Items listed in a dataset
(** *** Strings *)

(** [( *s)[k] & 255], from the memory behind the pointer. *)
Definition peek (k : Z) : prog (loader bytes) Z := fun z =>
  match znth (o_source z) k with Some c => Ret (uchar c) z | None => Fault end.

Definition advance (k : Z) : prog (loader bytes) unit := modify (fun z => mkLoader (o_xml z) (drop (Z.to_nat k) (o_source z))).

Definition is_more (b : Z) : bool := Z.land b 0xc0 =? 0x80.
Definition add_bits (ch b : Z) : Z := Z.lor (Z.shiftl ch 6) (Z.land b 0x3f).

(** The multi-byte cases: all bytes are tested before the pointer moves; the tests stop at
    the first byte that does not go on. *)
Fixpoint peek_more (n : nat) (k ch : Z) : prog (loader bytes) (option Z) :=
  match n with
  | O => ret (Some ch)
  | S n =>
      let* b := peek k in
      if is_more b then peek_more n (k + 1) (add_bits ch b) else ret None
  end.

Definition string_multi (n : nat) (ch low e : Z) : prog (loader bytes) (Z * Z) :=
  let* o := peek_more n 0 ch in
  match o with
  | None => ret (EOF, e)
  | Some ch => advance (Z.of_nat n) ;;; if ch <? low then ret (EOF, e) else ret (ch, e)
  end.

(** The UTF-16 cases, behind the first byte: [second] is the byte that must not be zero. *)
Definition string_word (e second : Z) (join : Z -> Z -> Z) (ch : Z) : prog (loader bytes) (Z * Z) :=
  advance 1 ;;;
  if mxml_bad_char ch then bad_char ch e
  else if surrogate ch then
    let* z := peek second in
    if z =? 0 then ret (EOF, e)
    else
      let* a := peek 0 in
      let* b := peek 1 in
      advance 2 ;;; pair ch (join a b) e
  else ret (ch, e).

Definition string_be (ch : Z) : prog (loader bytes) (Z * Z) :=
  let* b := peek 0 in string_word ENCODE_UTF16BE 0 join_be (join_be ch b).

(** A zero word is the end: the pointer goes back in front of it. *)
Definition string_le (z0 : bytes) (ch : Z) : prog (loader bytes) (Z * Z) :=
  let* b := peek 0 in
  if join_le ch b =? 0 then modify (fun z => mkLoader (o_xml z) z0) ;;; ret (EOF, ENCODE_UTF16LE)
  else string_word ENCODE_UTF16LE 1 join_le (join_le ch b).

(** The call after a byte order mark. *)
Definition string_first (e : Z) : prog (loader bytes) (Z * Z) :=
  let* ch := peek 0 in
  let* z0 := get o_source in
  if negb (ch =? 0) || (e =? ENCODE_UTF16LE) then
    advance 1 ;;; if e =? ENCODE_UTF16BE then string_be ch else string_le z0 ch
  else ret (EOF, e).

Definition string_getc (e : Z) : prog (loader bytes) (Z * Z) :=
  let* ch := peek 0 in
  let* z0 := get o_source in
  if negb (ch =? 0) || (e =? ENCODE_UTF16LE) then
    advance 1 ;;;
    if e =? ENCODE_UTF8 then
      if single ch then if mxml_bad_char ch then bad_char ch e else ret (ch, e)
      else if ch =? 0xfe then
        let* b := peek 0 in
        if negb (b =? 0xff) then ret (EOF, e) else advance 1 ;;; string_first ENCODE_UTF16BE
      else if ch =? 0xff then
        let* b := peek 0 in
        if negb (b =? 0xfe) then ret (EOF, e) else advance 1 ;;; string_first ENCODE_UTF16LE
      else if Z.land ch 0xe0 =? 0xc0 then string_multi 1 (Z.land ch 0x1f) 0x80 e
      else if Z.land ch 0xf0 =? 0xe0 then string_multi 2 (Z.land ch 0x0f) 0x800 e
      else if Z.land ch 0xf8 =? 0xf0 then string_multi 3 (Z.land ch 0x07) 0x10000 e
      else ret (EOF, e)
    else if e =? ENCODE_UTF16BE then string_be ch
    else if e =? ENCODE_UTF16LE then string_le z0 ch
    else ret (EOF, e)
  else ret (EOF, e).
End Getc.

(** The compiled file. *)
Definition mxml_fd_getc : Z -> prog (loader fdin) (Z * Z) := fd_getc true.
Definition mxml_file_getc : Z -> prog (loader filein) (Z * Z) := file_getc true.

(** ** Loading

    The encoding is [ENCODE_UTF8] at the start, and in the compiled file it stays so
    ([encoding_stays]). *)

(** The bytes that reads still give. *)
Definition pending (l : list arrival) : bytes := List.concat (map (fun a => match a with Data bs => bs | _ => [] end) l).
Definition fd_rest (d : fdin) : bytes := n_buffer d ++ pending (n_reads d).

#[export] Instance file_source : Source filein :=
  {| getc := let* (ch, _) := mxml_file_getc ENCODE_UTF8 in ret ch; unread f := length (in_rest f) |}.
#[export] Instance fd_source : Source fdin :=
  {| getc := let* (ch, _) := mxml_fd_getc ENCODE_UTF8 in ret ch; unread d := length (fd_rest d) |}.

Section Loads.
Context (destroy_cb : Z -> Z -> prog xml unit).

(** [fp] is the rest of the file. *)
Definition mxmlLoadFile (top : Z) (fp : bytes) : prog xml Z := load_from destroy_cb top (mkFilein fp).

(** [fd] is what its reads will find. *)
Definition mxmlLoadFd (top : Z) (fd : list arrival) : prog xml Z := load_from destroy_cb top (mkFdin [] fd).
End Loads.

(** ** Bytes are characters *)

Lemma mxml_error_ends m x : exists x', mxml_error m x = Ret tt x'.
Proof. unfold mxml_error, XmlSaveError, bind, get. cbn [obind]. destruct (x_callback x); cbn; eauto. Qed.

Lemma single_byte ch : single true ch = true.
Proof. unfold single. now destruct (Z.land ch 128 =? 0). Qed.

(** What a reader of the compiled file comes to. *)
Definition byte_getc {T} (next : prog (loader T) (option Z)) : prog (loader T) Z :=
  let* o := next in
  match o with
  | None => ret EOF
  | Some ch =>
      if mxml_bad_char ch then
        load_error (str "Bad control character 0x" ++ fmt_02x_int ch ++ str " not allowed by XML standard!") ;;; ret EOF
      else ret ch
  end.

Lemma getc_with_eq {T} (next : prog (loader T) (option Z)) word z :
  getc_with true next word ENCODE_UTF8 z = (let* ch := byte_getc next in ret (ch, ENCODE_UTF8)) z.
Proof.
  unfold getc_with, with_byte, byte_getc, bad_char, bind. destruct (next z) as [[ch|] z'| | | | |]; cbn [obind]; try done.
  change (ENCODE_UTF8 =? ENCODE_UTF8) with true. cbn match. rewrite single_byte. destruct (mxml_bad_char ch); [|done].
  now destruct (load_error _ z').
Qed.

Lemma encoding_stays {T} (next : prog (loader T) (option Z)) word z ch e z' :
  getc_with true next word ENCODE_UTF8 z = Ret (ch, e) z' -> e = ENCODE_UTF8.
Proof. rewrite getc_with_eq. intros (c & z1 & _ & [= _ <- _])%bind_Ret_inv. done. Qed.

Lemma getc_byte {T} (next : prog (loader T) (option Z)) word z :
  (let* (ch, _) := getc_with true next word ENCODE_UTF8 in ret ch) z = byte_getc next z.
Proof.
  unfold bind at 1. rewrite getc_with_eq. unfold bind. now destruct (byte_getc next z).
Qed.

Definition string_byte : prog (loader bytes) (option Z) := fun z =>
  match o_source z with [] => Ret None z | c :: s => Ret (Some (uchar c)) (mkLoader (o_xml z) s) end.

Lemma string_getc_byte z : mxml_string_getc z = byte_getc string_byte z.
Proof. destruct z as [x [|c s]]; [done|]. reflexivity. Qed.

(** The memory of a string. *)
Lemma string_getc_memory x s t : nonul s ->
  match mxml_string_getc (mkLoader x s) with
  | Ret ch (mkLoader x' s') => string_getc true ENCODE_UTF8 (mkLoader x (s ++ NUL :: t)) = Ret (ch, ENCODE_UTF8) (mkLoader x' (s' ++ NUL :: t))
  | _ => False
  end.
Proof.
  intros Hs. destruct s as [|c s]; [done|]. apply Forall_cons in Hs as [Hc Hs].
  assert (U : uchar c <> 0) by (intros H0; apply Hc; now apply uchar_inj).
  unfold string_getc, mxml_string_getc, bind, get, modify, peek, advance. cbn [obind o_source app]. change (znth (c :: s ++ NUL :: t) 0) with (Some c).
  cbn [obind]. rewrite (proj2 (Z.eqb_neq _ _) U). cbn [negb orb obind]. change (ENCODE_UTF8 =? ENCODE_UTF8) with true. cbn match. rewrite single_byte.
  unfold modify. cbn [obind o_xml o_source]. change (drop (Z.to_nat 1) (c :: s ++ NUL :: t)) with (s ++ NUL :: t).
  destruct (mxml_bad_char (uchar c)); [|done]. destruct (mxml_error_ends (str "Bad control character 0x" ++ fmt_02x_int (uchar c) ++ str " not allowed by XML standard!") x) as (xe & Ee).
  unfold bad_char, bind, load_error, in_xml, set_o_source. cbn [obind o_xml o_source]. rewrite Ee. done.
Qed.

(** ** What the encodings miss *)

(** The compiled file takes a character of two bytes apart. *)
Example utf8_taken_apart x :
  mxml_file_getc ENCODE_UTF8 (mkLoader x (mkFilein (utf8 233))) = Ret (195, ENCODE_UTF8) (mkLoader x (mkFilein (tl (utf8 233)))).
Proof. reflexivity. Qed.

(** *** Pairs of words *)

Definition high (ch : Z) : Z := 0xd800 + (ch - 0x10000) / 1024.
Definition low (ch : Z) : Z := 0xdc00 + (ch - 0x10000) mod 1024.
Definition word_be (w : Z) : bytes := [to_char (w / 256); to_char (w mod 256)].
Definition word_le (w : Z) : bytes := [to_char (w mod 256); to_char (w / 256)].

TASK DIRECTIONS: Return each line of the data that contains the string "option".

ANSWER BOX:
Fixpoint peek_more (n : nat) (k ch : Z) : prog (loader bytes) (option Z) :=
Definition byte_getc {T} (next : prog (loader T) (option Z)) : prog (loader T) Z :=
Lemma getc_with_eq {T} (next : prog (loader T) (option Z)) word z :
Lemma encoding_stays {T} (next : prog (loader T) (option Z)) word z ch e z' :
Lemma getc_byte {T} (next : prog (loader T) (option Z)) word z :
Definition string_byte : prog (loader bytes) (option Z) := fun z =>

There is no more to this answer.